§ **Exercise requirements**
Output the data below line for line, exactly, up to and including the line where "pose proof (Z.div_mod" appears.

Stored data
=-=-=-=-=

(* ===== verification/PageSpace.v ===== *)
(** Address spaces: what [map_raw] and [map_init] do to every virtual address, and
    a memory that satisfies the laws of [PhysMem]. *)
From Stdlib Require Import ZArith Lia.
From stdpp Require Import prelude list numbers gmap.
From S2P Require Import Prelude Packet PageTable PageMem PageAlloc PageMap.

(** * Canonical addresses *)
Lemma canonical_iff v : canonical v ↔ 0 ≤ v < 2 ^ 47 ∨ 2 ^ 64 - 2 ^ 47 ≤ v < 2 ^ 64.
Proof.
  unfold canonical. split.
  - intros [Hu Hc]. rewrite canonicalize_eq in Hc by done. injection Hc as Hc.
    pose proof (Z.mod_pos_bound v (2 ^ 48)). destruct Hu. destruct (Z.ltb_spec (v mod 2 ^ 48) (2 ^ 47)); lia.
  - intros Hv. assert (u64 v) as Hu by (unfold fits; lia). split; [done|].
    rewrite canonicalize_eq by done. f_equal. destruct Hv as [Hv|Hv].
    + rewrite Z.mod_small by lia. destruct (Z.ltb_spec v (2 ^ 47)); lia.
    + replace (v mod 2 ^ 48) with (v - (2 ^ 64 - 2 ^ 48)).
      * destruct (Z.ltb_spec (v - (2 ^ 64 - 2 ^ 48)) (2 ^ 47)); lia.
      * apply (Z.mod_unique_pos _ _ (2 ^ 16 - 1)); lia.
Qed.

(** [sz] bytes from [v] on in one half of the address space. *)
Definition canonical_range (v size : Z) : Prop :=
  (0 ≤ v ∧ v + size ≤ 2 ^ 47) ∨ (2 ^ 64 - 2 ^ 47 ≤ v ∧ v + size ≤ 2 ^ 64).
Lemma range_canonical v size x : canonical_range v size → v ≤ x < v + size → canonical x.
Proof. intros Hr Hx. apply canonical_iff. unfold canonical_range in Hr. lia. Qed.

Lemma size_pos t : 4096 ≤ PageType.size t.
Proof. by destruct t. Qed.
Lemma size_4k t : (4096 | PageType.size t).
Proof. destruct t; [by exists 1|by exists 512|by exists 262144]. Qed.

(** Whole pages stay in the half. *)
Lemma range_pages t v size :
  (PageType.size t | v) → 0 < size → canonical_range v size →
  canonical_range v (((size - 1) / PageType.size t + 1) * PageType.size t).
Proof.
  intros [k ->] Hs Hr. pose proof (size_pos t) as Hp. unfold canonical_range in *.
  assert (∃ q, 2 ^ 47 = q * PageType.size t) as [q Hq]
    by (destruct t; [exists (2 ^ 35)|exists (2 ^ 26)|exists (2 ^ 17)]; done).
  set (sz := PageType.size t) in *. clearbody sz.
  pose proof (Z.div_mod (size - 1) sz ltac:(lia)) as Hd. pose proof (Z.mod_pos_bound (size - 1) sz ltac:(lia)).
  set (d := (size - 1) / sz) in *. clearbody d. replace (2 ^ 64) with (2 ^ 47 * 2 ^ 17) in * by done.
  destruct Hr as [[Hr1 Hr2]|[Hr1 Hr2]]; [left|right]; (split; [lia|]).
  - assert (k + d < q) by nia. nia.
  - assert (k + d < q * 2 ^ 17) by nia. nia.
Qed.

(** * One page *)
Section one.
Context {S : Type} `{Hm : PhysMem S} {Hl : PhysMemLaws S}.
Implicit Types (s : S) (T : gmap (list Z) Z) (π ix : list Z) (a i root raw v : Z) (t : PageType).

Lemma page_at_mapped s root T s' T' t v raw v' :
  tables s root T → tables s' root T' → canonical v → canonical v' → u64 raw →
  (let n := PageTable.depth_of t in ∀ ix', path_ok ix' → lookup_path s' T' [] ix' =
     if decide (take n ix' = take n (Mapping.get_indices v)) then Some ((n - 1)%nat, raw)
     else lookup_path s T [] ix') →
  page_at s' root v' = if v' / PageType.size t =? v / PageType.size t
                       then Some (leaf_page t raw v') else page_at s root v'.
Proof.
  intros Ht Ht' Hc Hc' Hraw Hlk. rewrite (page_at_eq _ _ _ _ Ht' Hc'), (page_at_eq _ _ _ _ Ht Hc').
  rewrite Hlk by apply indices_ok. pose proof (same_page t v v' Hc Hc') as Hsame.
  destruct (Z.eqb_spec (v' / PageType.size t) (v / PageType.size t)) as [E|E].
  - rewrite decide_True by by apply Hsame. cbn [fmap option_fmap option_map]. by rewrite page_of_leaf.
  - rewrite decide_False; [done|]. intros E'. by apply E, Hsame.
Qed.

(** Every table leads to a page: none is left over. *)
Definition tables_used s root : Prop := ∀ T π a, tables s root T → T !! π = Some a → π ≠ [] →
  ∃ v, canonical v ∧ π = take (length π) (Mapping.get_indices v) ∧ page_at s root v ≠ None.

Lemma used_mono s s' root T T' :
  tables s root T → tables s' root T' →
  (∀ v, canonical v → page_at s root v ≠ None → page_at s' root v ≠ None) →
  (∀ π, T' !! π = T !! π ∨ ∃ v, canonical v ∧ π = take (length π) (Mapping.get_indices v) ∧
     page_at s' root v ≠ None) →
  tables_used s root → tables_used s' root.
Proof.
  intros Ht Ht' Hv HT Hu T0 π a Ht0 Ha Hne. rewrite (tables_unique _ _ _ _ Ht' Ht0) in Ha.
  destruct (HT π) as [E|?]; [|done]. rewrite E in Ha.
  destruct (Hu T π a Ht Ha Hne) as (v & ? & ? & ?). exists v. auto.
Qed.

=-=-=-=-=

§ **Exercise solution**
(* ===== verification/PageSpace.v ===== *)
(** Address spaces: what [map_raw] and [map_init] do to every virtual address, and
    a memory that satisfies the laws of [PhysMem]. *)
From Stdlib Require Import ZArith Lia.
From stdpp Require Import prelude list numbers gmap.
From S2P Require Import Prelude Packet PageTable PageMem PageAlloc PageMap.

(** * Canonical addresses *)
Lemma canonical_iff v : canonical v ↔ 0 ≤ v < 2 ^ 47 ∨ 2 ^ 64 - 2 ^ 47 ≤ v < 2 ^ 64.
Proof.
  unfold canonical. split.
  - intros [Hu Hc]. rewrite canonicalize_eq in Hc by done. injection Hc as Hc.
    pose proof (Z.mod_pos_bound v (2 ^ 48)). destruct Hu. destruct (Z.ltb_spec (v mod 2 ^ 48) (2 ^ 47)); lia.
  - intros Hv. assert (u64 v) as Hu by (unfold fits; lia). split; [done|].
    rewrite canonicalize_eq by done. f_equal. destruct Hv as [Hv|Hv].
    + rewrite Z.mod_small by lia. destruct (Z.ltb_spec v (2 ^ 47)); lia.
    + replace (v mod 2 ^ 48) with (v - (2 ^ 64 - 2 ^ 48)).
      * destruct (Z.ltb_spec (v - (2 ^ 64 - 2 ^ 48)) (2 ^ 47)); lia.
      * apply (Z.mod_unique_pos _ _ (2 ^ 16 - 1)); lia.
Qed.

(** [sz] bytes from [v] on in one half of the address space. *)
Definition canonical_range (v size : Z) : Prop :=
  (0 ≤ v ∧ v + size ≤ 2 ^ 47) ∨ (2 ^ 64 - 2 ^ 47 ≤ v ∧ v + size ≤ 2 ^ 64).
Lemma range_canonical v size x : canonical_range v size → v ≤ x < v + size → canonical x.
Proof. intros Hr Hx. apply canonical_iff. unfold canonical_range in Hr. lia. Qed.

Lemma size_pos t : 4096 ≤ PageType.size t.
Proof. by destruct t. Qed.
Lemma size_4k t : (4096 | PageType.size t).
Proof. destruct t; [by exists 1|by exists 512|by exists 262144]. Qed.

(** Whole pages stay in the half. *)
Lemma range_pages t v size :
  (PageType.size t | v) → 0 < size → canonical_range v size →
  canonical_range v (((size - 1) / PageType.size t + 1) * PageType.size t).
Proof.
  intros [k ->] Hs Hr. pose proof (size_pos t) as Hp. unfold canonical_range in *.
  assert (∃ q, 2 ^ 47 = q * PageType.size t) as [q Hq]
    by (destruct t; [exists (2 ^ 35)|exists (2 ^ 26)|exists (2 ^ 17)]; done).
  set (sz := PageType.size t) in *. clearbody sz.
  pose proof (Z.div_mod (size - 1) sz ltac:(lia)) as Hd. pose proof (Z.mod_pos_bound (size - 1) sz ltac:(lia)).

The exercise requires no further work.